━━ Study material ━━
(** * moveit_servo: the servoing calculation core ([servo_calcs.cpp])

    A shallow embedding of [moveit_servo::ServoCalcs] and the properties of
    its control cycle.

    Numbers.  A C++ [double] is modelled by [double] below: an exact
    rational, or one of the three special values of IEEE-754 arithmetic
    (plus infinity, minus infinity, not-a-number).  Finite arithmetic is
    exact (no rounding) and there is a single zero, which behaves as the
    positive zero; the special values follow IEEE-754, so that the places
    where the source depends on them (a [std::isnan] test, a division by a
    zero increment, a comparison with a not-a-number) take the branch the
    program takes. *)

From Stdlib Require Import QArith Qabs Lqa ZArith Lia Bool.
From Stdlib Require Floats.
From stdpp Require Import base option list strings gmap.

Local Open Scope Q_scope.

(** ** IEEE-style doubles with exact finite arithmetic *)

Module Double.

Inductive double : Set :=
| Fin (q : Q)
| PInf
| NInf
| NaN.

Definition zero : double := Fin 0.
Definition one : double := Fin 1.

Definition isnan (x : double) : bool :=
  match x with NaN => true | _ => false end.

Definition finite (x : double) : Prop :=
  match x with Fin _ => True | _ => False end.

Definition is_finite (x : double) : bool :=
  match x with Fin _ => true | _ => false end.

(** unary minus *)
Definition neg (x : double) : double :=
  match x with
  | Fin q => Fin (- q)
  | PInf => NInf
  | NInf => PInf
  | NaN => NaN
  end.

(** [fabs] *)
Definition fabs (x : double) : double :=
  match x with
  | Fin q => Fin (Qabs q)
  | PInf | NInf => PInf
  | NaN => NaN
  end.

(** an infinity of the sign of [q], not-a-number when [q] is zero:
    the value of [q * inf] and of [q / 0] *)
Definition signed_inf (q : Q) : double :=
  match q ?= 0 with
  | Gt => PInf
  | Lt => NInf
  | Eq => NaN
  end.

Definition add (x y : double) : double :=
  match x, y with
  | NaN, _ | _, NaN => NaN
  | Fin a, Fin b => Fin (a + b)
  | PInf, NInf | NInf, PInf => NaN
  | PInf, _ | _, PInf => PInf
  | NInf, _ | _, NInf => NInf
  end.

Definition sub (x y : double) : double := add x (neg y).

Definition mul (x y : double) : double :=
  match x, y with
  | NaN, _ | _, NaN => NaN
  | Fin a, Fin b => Fin (a * b)
  | Fin a, PInf | PInf, Fin a => signed_inf a
  | Fin a, NInf | NInf, Fin a => signed_inf (- a)
  | PInf, PInf | NInf, NInf => PInf
  | PInf, NInf | NInf, PInf => NInf
  end.

Definition div (x y : double) : double :=
  match x, y with
  | NaN, _ | _, NaN => NaN
  | Fin a, Fin b =>
      match b ?= 0 with
      | Eq => signed_inf a
      | _ => Fin (a / b)
      end
  | Fin _, (PInf | NInf) => Fin 0
  | PInf, Fin b => match b ?= 0 with Lt => NInf | _ => PInf end
  | NInf, Fin b => match b ?= 0 with Lt => PInf | _ => NInf end
  | (PInf | NInf), (PInf | NInf) => NaN
  end.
━━━
## Aim of the exercise:
Reproduce the full set of records precisely.

## Output for this exercise:
(** * moveit_servo: the servoing calculation core ([servo_calcs.cpp])

    A shallow embedding of [moveit_servo::ServoCalcs] and the properties of
    its control cycle.

    Numbers.  A C++ [double] is modelled by [double] below: an exact
    rational, or one of the three special values of IEEE-754 arithmetic
    (plus infinity, minus infinity, not-a-number).  Finite arithmetic is
    exact (no rounding) and there is a single zero, which behaves as the
    positive zero; the special values follow IEEE-754, so that the places
    where the source depends on them (a [std::isnan] test, a division by a
    zero increment, a comparison with a not-a-number) take the branch the
    program takes. *)

From Stdlib Require Import QArith Qabs Lqa ZArith Lia Bool.
From Stdlib Require Floats.
From stdpp Require Import base option list strings gmap.

Local Open Scope Q_scope.

(** ** IEEE-style doubles with exact finite arithmetic *)

Module Double.

Inductive double : Set :=
| Fin (q : Q)
| PInf
| NInf
| NaN.

Definition zero : double := Fin 0.
Definition one : double := Fin 1.

Definition isnan (x : double) : bool :=
  match x with NaN => true | _ => false end.

Definition finite (x : double) : Prop :=
  match x with Fin _ => True | _ => False end.

Definition is_finite (x : double) : bool :=
  match x with Fin _ => true | _ => false end.

(** unary minus *)
Definition neg (x : double) : double :=
  match x with
  | Fin q => Fin (- q)
  | PInf => NInf
  | NInf => PInf
  | NaN => NaN
  end.

(** [fabs] *)
Definition fabs (x : double) : double :=
  match x with
  | Fin q => Fin (Qabs q)
  | PInf | NInf => PInf
  | NaN => NaN
  end.

(** an infinity of the sign of [q], not-a-number when [q] is zero:
    the value of [q * inf] and of [q / 0] *)
Definition signed_inf (q : Q) : double :=
  match q ?= 0 with
  | Gt => PInf
  | Lt => NInf
  | Eq => NaN
  end.

Definition add (x y : double) : double :=
  match x, y with
  | NaN, _ | _, NaN => NaN
  | Fin a, Fin b => Fin (a + b)
  | PInf, NInf | NInf, PInf => NaN
  | PInf, _ | _, PInf => PInf
  | NInf, _ | _, NInf => NInf
  end.

Definition sub (x y : double) : double := add x (neg y).

Definition mul (x y : double) : double :=
  match x, y with
  | NaN, _ | _, NaN => NaN
  | Fin a, Fin b => Fin (a * b)
  | Fin a, PInf | PInf, Fin a => signed_inf a
  | Fin a, NInf | NInf, Fin a => signed_inf (- a)
  | PInf, PInf | NInf, NInf => PInf
  | PInf, NInf | NInf, PInf => NInf
  end.

Definition div (x y : double) : double :=
  match x, y with
  | NaN, _ | _, NaN => NaN
  | Fin a, Fin b =>
      match b ?= 0 with
      | Eq => signed_inf a
      | _ => Fin (a / b)
      end
  | Fin _, (PInf | NInf) => Fin 0
  | PInf, Fin b => match b ?= 0 with Lt => NInf | _ => PInf end
  | NInf, Fin b => match b ?= 0 with Lt => PInf | _ => NInf end
  | (PInf | NInf), (PInf | NInf) => NaN
  end.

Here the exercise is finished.